The Groove Relay Server is a store-and-forward messaging system that stores Groove data for offline clients.  It also serves up presence information, and uses several techniques to improve connection and communication efficiency.  The data traffic patterns of Groove depend very highly on usage, and so it is particularly important to monitor the Relay Server's health to assess its ability to support its current user base.

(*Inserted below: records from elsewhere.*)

(** The loop gives the named entries, as many as there is room for. *)
Lemma parseLoop_spec fuel ptr cur l n :
  (String.length ptr < fuel)%nat -> plain cur = true -> (String.length cur <= sizeof_prefix)%nat -> (length l < n)%nat ->
  parseLoop fuel ptr cur l n = (l ++.) <$> mapM as_netIf (take (n - length l) (named (cur +:+ ptr))).
Proof.
  revert ptr cur l. induction fuel as [|fuel IH]; intros ptr cur l Hf Hp Hc Hl; [lia|].
  rewrite named_plain by done. destruct ptr as [|c rest]; cbn [parseLoop].
  { rewrite (finish_entry_spec cur None) by done. cbn. rewrite string_app_empty.
    destruct (decide _); cbn; [|by rewrite firstn_nil].
    replace (n - length l)%nat with (S (n - length l - 1)) by lia. cbn. rewrite firstn_nil. by destruct (as_netIf _). }
  assert (Hcont : forall s es, (String.length s <= String.length rest)%nat -> (length es <= 1)%nat ->
    (mapM as_netIf es ≫= fun bs => if (length (l ++ bs) <? n)%nat then parseLoop fuel s EmptyString (l ++ bs) n
       else Some (l ++ bs)) = (l ++.) <$> mapM as_netIf (take (n - length l) (es ++ named s))).
  { intros s es Hs He. rewrite <- mapM_take_app by done. destruct (mapM as_netIf es) as [bs|]; [|done]. cbn [mbind option_bind].
    destruct (Nat.ltb_spec (length (l ++ bs)) n); [|done]. rewrite IH; [done|cbn in Hf; lia|done|cbn; lia|done]. }
  destruct (Ascii.eqb_spec c colon) as [->|Hcolon].
  { rewrite (finish_entry_spec cur (Some (upto_comma rest))) by (by rewrite atoi_upto).
    cbn [skip_entry upto_comma split_port Ascii.eqb]. cbn. rewrite string_app_empty.
    rewrite <- Hcont; [| |case_decide; cbn; lia].
    2: { unfold after_comma. pose proof (skip_entry_length rest) as Hsk. cbn [skip_entry]. change (Ascii.eqb colon comma) with false. destruct (skip_entry rest); cbn in Hsk |- *; lia. }
    unfold after_comma. change (skip_entry (String colon rest)) with (skip_entry rest).
    destruct (mapM as_netIf _) as [bs|]; [|done]. cbn. destruct (skip_entry rest) as [|x s] eqn:E; [|done].
    destruct (Nat.ltb_spec (length (l ++ bs)) n); [|done]. rewrite IH; [|cbn in Hf; cbn; lia|done|cbn; lia|done].
    rewrite append_nil, named_nil, firstn_nil. cbn. by rewrite app_nil_r. }
  destruct (Ascii.eqb_spec c comma) as [->|Hcomma].
  { rewrite (finish_entry_spec cur None) by done. change (after_comma (String comma rest)) with rest.
    change (split_port (upto_comma (String comma rest))) with (EmptyString, @None string). cbv zeta. cbn [fst snd].
    rewrite string_app_empty. rewrite <- Hcont; [|lia|case_decide; cbn; lia]. by destruct (mapM as_netIf _). }
  assert (Ecolon : Ascii.eqb c colon = false) by (by apply Ascii.eqb_neq).
  assert (Ecomma : Ascii.eqb c comma = false) by (by apply Ascii.eqb_neq).
  destruct (Nat.ltb_spec (String.length cur) sizeof_prefix) as [Hlt|Hge]; cbn [mbind option_bind].
  - rewrite (proj2 (Nat.ltb_lt _ _) Hl). rewrite IH; [|cbn in Hf; lia| |rewrite length_string_app; cbn; lia|done].
    2: { rewrite plain_app, Hp. cbn. by rewrite Ecolon, Ecomma. }
    rewrite string_app_assoc, append_cons, append_nil. by rewrite named_plain by done.
  - rewrite upto_app_no by done. cbn [split_port]. rewrite Ecolon. cbn [fst snd].
    replace (n - length l)%nat with (S (n - length l - 1)) by lia.
    rewrite decide_True by (destruct cur; [cbn in Hge; unfold sizeof_prefix in Hge; lia|done]).
    rewrite <- app_comm_cons, firstn_cons. cbn [mapM].
    replace (as_netIf _) with (@None netIf); [done|]. unfold as_netIf. cbn [fst]. rewrite length_string_app. cbn [String.length].
    by rewrite (proj2 (Nat.ltb_ge _ _)) by lia.
Qed.

(** ** Matching names *)

Lemma strncmp_eq_exact a b : strncmp_eq a b (S (String.length a)) = String.eqb a b.
Proof.
  revert b. induction a as [|x a IH]; intros [|y b]; try done.
  change (strncmp_eq (String x a) (String y b) _) with (Ascii.eqb x y && strncmp_eq a b (S (String.length a))).
  rewrite IH. cbn. by destruct (Ascii.eqb x y).
Qed.

Lemma strncmp_eq_prefix a b : strncmp_eq a b (String.length b) = String.prefix b a.
Proof.
  revert a. induction b as [|y b IH]; intros a; [by destruct a|]. destruct a as [|x a]; [done|]. cbn. rewrite IH.
  destruct (Ascii.eqb_spec x y) as [->|Hne]; destruct (ascii_dec _ _) as [E|E]; try done; by subst.
Qed.

(** Names that match a list of patterns: equal to one or, without
    [searchExact], beginning with one; every name matches an empty list. *)
Definition names_match (exact : bool) (patterns : list string) (n : string) : bool :=
  bool_decide (patterns = [])
  || existsb (fun p => if exact then String.eqb n p else String.prefix p n) patterns.

Lemma matchIfList_spec n userIfs exact :
  matchIfList n (-1) userIfs exact = names_match exact (prefix <$> userIfs) n.
Proof.
  unfold matchIfList, names_match. destruct userIfs as [|u l]; [done|]. rewrite decide_False by done.
  rewrite bool_decide_false by done. cbn [orb]. generalize (u :: l). clear u l. intros l.
  induction l as [|u l IH]; [done|]. cbn [existsb fmap list_fmap]. rewrite IH. f_equal.
  unfold matchIf, matchPort. cbn [Z.eqb Pos.eqb]. rewrite andb_true_r.
  by destruct exact; [apply strncmp_eq_exact|apply strncmp_eq_prefix].
Qed.

(** ** Interfaces found *)

Lemma substring_all s n : (String.length s <= n)%nat -> String.substring 0 n s = s.
Proof. revert n. induction s as [|c s IH]; intros [|n] H; cbn in *; try done; try lia. by rewrite IH by lia. Qed.

Lemma substring_bound n s : (String.length (String.substring 0 n s) <= n)%nat.
Proof. revert s. induction n as [|n IH]; intros [|c s]; cbn; [lia..|]. specialize (IH s). lia. Qed.

(** A name as [getifaddrs] gives it, short enough for its field. *)
Definition name_fits (size : nat) (n : string) : Prop := c_string n = n /\ (String.length n < size)%nat.

Lemma read_name_zeros n k : c_string n = n -> read_name (n +:+ zeros (S k)) = Some n.
Proof.
  induction n as [|a n IH]; intros Hc; [done|]. rewrite append_cons. cbn in Hc. cbn [read_name].
  destruct (Ascii.eqb a zero); [done|]. injection Hc as Hc. by rewrite IH.
Qed.

Lemma read_name_strncpy n size : name_fits size n -> read_name (strncpy n size) = Some n.
Proof.
  intros [Hc Hl]. unfold strncpy. rewrite substring_all by lia.
  replace (size - String.length n)%nat with (S (size - String.length n - 1)) by lia. by apply read_name_zeros.
Qed.

Definition as_field (size : nat) (e : string * socketAddress) : string * socketAddress := (strncpy e.1 size, e.2).

Lemma duplicate_spec n size out :
  Forall (name_fits size) out.*1 -> duplicate n (as_field size <$> out) = Some (bool_decide (n ∈ out.*1)).
Proof.
  induction out as [|[m a] out IH]; intros Hf; [done|]. inv Hf. cbn [duplicate as_field fmap list_fmap fst snd].
  rewrite read_name_strncpy by done. cbn [mbind option_bind]. destruct (String.eqb_spec n m) as [->|Hne].
  - by rewrite bool_decide_true by set_solver.
  - fold (as_field size <$> out). rewrite IH by done. f_equal. apply bool_decide_ext. set_solver.
Qed.

(** Of several addresses of an interface the first is taken. *)
Fixpoint first_per_name {A} (seen : list string) (l : list (string * A)) : list (string * A) :=
  match l with
  | [] => []
  | (n, a) :: l => if decide (n ∈ seen) then first_per_name seen l else (n, a) :: first_per_name (seen ++ [n]) l
  end.

Definition usable (sock_family : Z) (a : socketAddress) : bool :=
  ((sa_family a =? AF_INET) || (sa_family a =? AF_INET6))
  && ((sock_family =? -1) || (sa_family a =? sock_family))
  && match a with sin6 _ _ s _ => negb (IN6_IS_ADDR_LOOPBACK s || IN6_IS_ADDR_LINKLOCAL s) | _ => true end.

Definition eligible (choose : string -> bool) (sock_family : Z) (i : interface) : option (string * socketAddress) :=
  a ← addr i; if usable sock_family a && choose (name i) then Some (name i, a) else None.

Lemma selected_eligible userIfs searchNot searchExact sock_family i :
  (fun a => (name i, a)) <$> selected userIfs searchNot searchExact sock_family i =
    eligible (fun n => xorb (names_match searchExact (prefix <$> userIfs) n) searchNot) sock_family i.
Proof.
  unfold selected, eligible, usable. destruct (addr i) as [a|]; [|done]. cbn [mbind option_bind].
  rewrite matchIfList_spec. destruct (xorb _ _).
  all: destruct (sa_family a =? AF_INET), (sa_family a =? AF_INET6), (sock_family =? -1), (sa_family a =? sock_family); cbn; try done.
  all: destruct a; try done; by destruct (IN6_IS_ADDR_LOOPBACK _ || IN6_IS_ADDR_LINKLOCAL _).
Qed.
(* ===== verification/NcclPlugin.v ===== *)
(** * Entry points of the plugin
    (tcpdirect_plugin/fastrak_offload/fastrak_plugin.cc, init.cc)

    NCCL calls the plugin through a table of functions with untyped pointers.
    The plugin creates one shim for each GPU, hands out communications, requests
    and memory handles, and translates errors.  The objects NCCL has pointers to
    are in tables under their addresses; 0 is the null pointer, and a pointer
    that is in no table dangles: using it is [None]. *)

From S2P Require Import Prelude ControlCommand ControlInterface DxsClient BufferManager.
From S2P Require Import MrCache NcclShim PciTopology NcclConnection NetIfs NcclListen.

Definition kNcclSocketHandleVersion : Z := 1.
Definition kFastrakInvalidIdx : Z := 255.

(** [ToNccl] of cuda_common.h. *)
Definition ToNccl {A} (s : StatusOr A) : ncclResult_t := ncclSystemError.

(** ** One-time initialization (init.cc) *)

Section core.
Context (kFastrakRxDMInitTimeout : Z).
(** What the [k]-th call of [rxdm_running] returns. *)
Context (rxdm_running : nat -> Status).
(** [initializeNetIfs] of NetIfs.v in the environment of the process. *)
Context (initialize : Devices -> option (ncclResult_t * Devices)).
(** [GetRequest] creates the data of the request with the profiler of the
    current flow; when the operation was [scheduled] the flow advances and the
    profiler's timer starts, otherwise the request is dropped.  [None]: the
    process ends, or an index is out of range. *)
Definition request_hooks (scheduled : bool) (clock : option Z) (c : CommProfilers) : option CommProfilers :=
  let flow_for_request := c_base c in
  p ← c_flows c !! flow_for_request;
  let '(d, p) := CreateRequestData p in
  let flows := <[flow_for_request := p]> (c_flows c) in
  if negb scheduled then Some (mkCommProfilers flows (c_base c) (c_requests c) (c_next c) (c_lib c))
  else
    let base := if (S (c_base c) =? length flows)%nat then 0%nat else S (c_base c) in
    d ← OnReqScheduled clock (Some d) p;
    d ← d;
    Some (mkCommProfilers flows base (<[c_next c := (flow_for_request, d)]> (c_requests c))
            (S (c_next c)) (c_lib c)).

(** The hook of [Test] on request [r]; a completed request is deleted. *)
Definition test_hook (r : nat) (clock : option Z) (unset : Z * Z) (done : bool) (size : Z)
    (c : CommProfilers) : option CommProfilers :=
  '(flow_idx, d) ← c_requests c !! r;
  p ← c_flows c !! flow_idx;
  '(d, lib) ← TestRequest clock unset (Some d) done (if done then size else 0) p (c_lib c);
  d ← d;
  Some (mkCommProfilers (c_flows c) (c_base c)
          (if done then delete r (c_requests c) else <[r := (flow_idx, d)]> (c_requests c))
          (c_next c) lib).

(** The loop of [Close]. *)
Fixpoint close_profilers (ps : list GPUVizProfiler) (deleted : nat -> bool) (i : nat) (lib : StatsLib)
    : list GPUVizProfiler * StatsLib :=
  match ps with
  | [] => ([], lib)
  | p :: ps =>
      let '(p, lib) := OnConnectionClosed (deleted i) p lib in
      let '(ps, lib) := close_profilers ps deleted (S i) lib in
      (p :: ps, lib)
  end.

(** The communication is destroyed with its profilers, the last one first. *)
Definition destroy_profilers (ps : list GPUVizProfiler) (deleted : GPUVizProfiler -> bool) (lib : StatsLib)
    : StatsLib :=
  foldr (fun p lib => destroy_GPUVizProfiler true (deleted p) p lib) lib ps.

Definition close_hooks (on_close : nat -> bool) (on_destroy : GPUVizProfiler -> bool) (c : CommProfilers) : StatsLib :=
  let '(ps, lib) := close_profilers (c_flows c) on_close 0 (c_lib c) in
  destroy_profilers ps on_destroy lib.

(** What NCCL does with a communication. *)
Inductive hook : Type :=
  | HRequest (scheduled : bool) (clock : option Z)
  | HTest (r : nat) (clock : option Z) (unset : Z * Z) (done : bool) (size : Z).

(** NCCL tests only requests it was given and that are not completed. *)
Definition hook_ok (h : hook) (c : CommProfilers) : bool :=
  match h with
  | HRequest _ _ => true
  | HTest r _ _ _ _ => bool_decide (is_Some (c_requests c !! r))
  end.

Definition do_hook (h : hook) (c : CommProfilers) : option CommProfilers :=
  match h with
  | HRequest scheduled clock => request_hooks scheduled clock c
  | HTest r clock unset done size => test_hook r clock unset done size c
  end.

(** A run of hooks; a test of a request NCCL does not hold is skipped. *)
Fixpoint do_hooks (hs : list hook) (c : CommProfilers) : option CommProfilers :=
  match hs with
  | [] => Some c
  | h :: hs => if hook_ok h c then c ← do_hook h c; do_hooks hs c else do_hooks hs c
  end.

(** ** Start times *)

Lemma to_double_exact x : 0 <= x < 2 ^ 53 -> to_double x = x.
Proof.
  intros [? ?]. unfold to_double.
  destruct (Z.leb_spec (Z.log2 x - 52) 0); [done|].
  assert (Z.log2 x < 53); [|lia].
  destruct (decide (x = 0)) as [->|]; [done|]. apply Z.log2_lt_pow2; lia.
Qed.

(** A start time below [2 ^ 53] ns (104 days after boot) is reported as it
    is. *)
Lemma start_time_ns_exact t : 0 <= t < 2 ^ 53 -> start_time_ns t = t.
Proof.
  intros Ht. unfold start_time_ns.
  pose proof (Z.div_mod t (10 ^ 9) ltac:(lia)).
  pose proof (Z.mod_pos_bound t (10 ^ 9) ltac:(lia)).
  assert (0 <= t / 10 ^ 9) by (apply Z.div_pos; lia).
  rewrite (to_double_exact (t / 10 ^ 9)) by lia.
  rewrite (to_double_exact (t / 10 ^ 9 * 10 ^ 9)) by lia.
  rewrite to_double_exact; lia.
Qed.

(** One nanosecond later the sum is rounded. *)
Example start_time_ns_rounds : start_time_ns (2 ^ 53 + 1) = 2 ^ 53.
Proof. vm_compute. reflexivity. Qed.

(** ** Connections are accounted for *)

(** The open connection of a profiler. *)
Definition handle_of (p : GPUVizProfiler) : list Z :=
  if stats_connection_handle_ p =? 0 then [] else [stats_connection_handle_ p].

(** Beyond the connections [conns0], the library has exactly the connections
    [hs] open, and no call named another one. *)
Definition Owns (conns0 : gmap Z ConnectionIdentifier) (hs : list Z) (lib : StatsLib) : Prop :=
  base.NoDup hs /\ (forall h, h ∈ hs -> conns0 !! h = None) /\ stray lib = false /\
  forall h, if decide (h ∈ hs) then is_Some (conns lib !! h) else conns lib !! h = conns0 !! h.

#[export] Instance Owns_proper conns0 : Proper (Permutation ==> eq ==> iff) (Owns conns0).
Proof.
  assert (forall hs hs' lib, hs ≡ₚ hs' -> Owns conns0 hs lib -> Owns conns0 hs' lib) as H.
  { intros hs hs' lib Hp (Hnd & Hfresh & Hs & Hc). split_and!; [by rewrite <-Hp| |done|].
    - intros h. rewrite <-Hp. apply Hfresh.
    - intros h. specialize (Hc h). assert (h ∈ hs <-> h ∈ hs') by (by rewrite Hp).
      destruct (decide (h ∈ hs)), (decide (h ∈ hs')); tauto. }
  intros hs hs' Hp ? lib ->. split; apply H; by rewrite ?Hp.
Qed.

Much like any server, there are common performance counters, such as memory and cpu utilization, that are important to watch.  But there are a few Relay-specific counters that I recommend paying attention to as well.  Here is a quick list of key performance counters, in order of diminishing importance, that I typically watch:

Counter to watch

Uh oh…

What it means

\Memory\Available Bytes

< 2GB (or < 25% Physical Mem)

Available Memory dropping too low could be a sign that the relay is falling behind in processing some component of its traffic, or could also indicate a memory leak in the system.  The Relay requires at least 25% of total physical memory free to optimally cache disk transactions, so operation below this threshold should be avoided.

\Processor(_Total)\% Processor Time

Sustained >95% more than 20 minutes

Spikes to 100% are OK, but a sustained CPU % > 95% is a sign the relay is being overdriven.  System might seem unresponsive (slow).

\PhysicalDisk(*)\Avg. Disk Queue Length (or could use similar LogicalDisk(*)\Avg. Disk Queue Length.) 

Significant number of spikes / periods > 25 on Data drive

This indicates the disk subsystem is falling behind.  When this occurs it’s always good to verify all disk subsystem components are performing optimally (i.e. no failed disks, no failed disk cache batteries, etc.).

\Groove Relay Store\StoreFFQHelperOutstandingCommands

> 500 for longer than 15 min

Indicates messages backing up writing to relay.  Could indicate slow disk subsystem, or overload of data.

\Paging File(C:\pagefile.sys)\% Usage

Sustained > 15%

Means system is being overloaded and paging.  When paging is high, system is not running at optimal performance.

\Groove Relay Flow Control Client\FlowControlStopSendingCount

> 1000 for long periods of time (hours)

Indicates either a poorly-performing disk subsystem, or a large number of clients that are using an excessive amount of bandwidth.

\LogicalDisk(E:)\Free Megabytes

< 5% of disk on Data drive

A disk this low on memory will cause inefficient performance, and eventually crash the relay.

\TCPv4\Segments Retransmitted/sec

> 15-20

More a sign of a config issue.  Usually indicates a bad or poorly-configured network connection.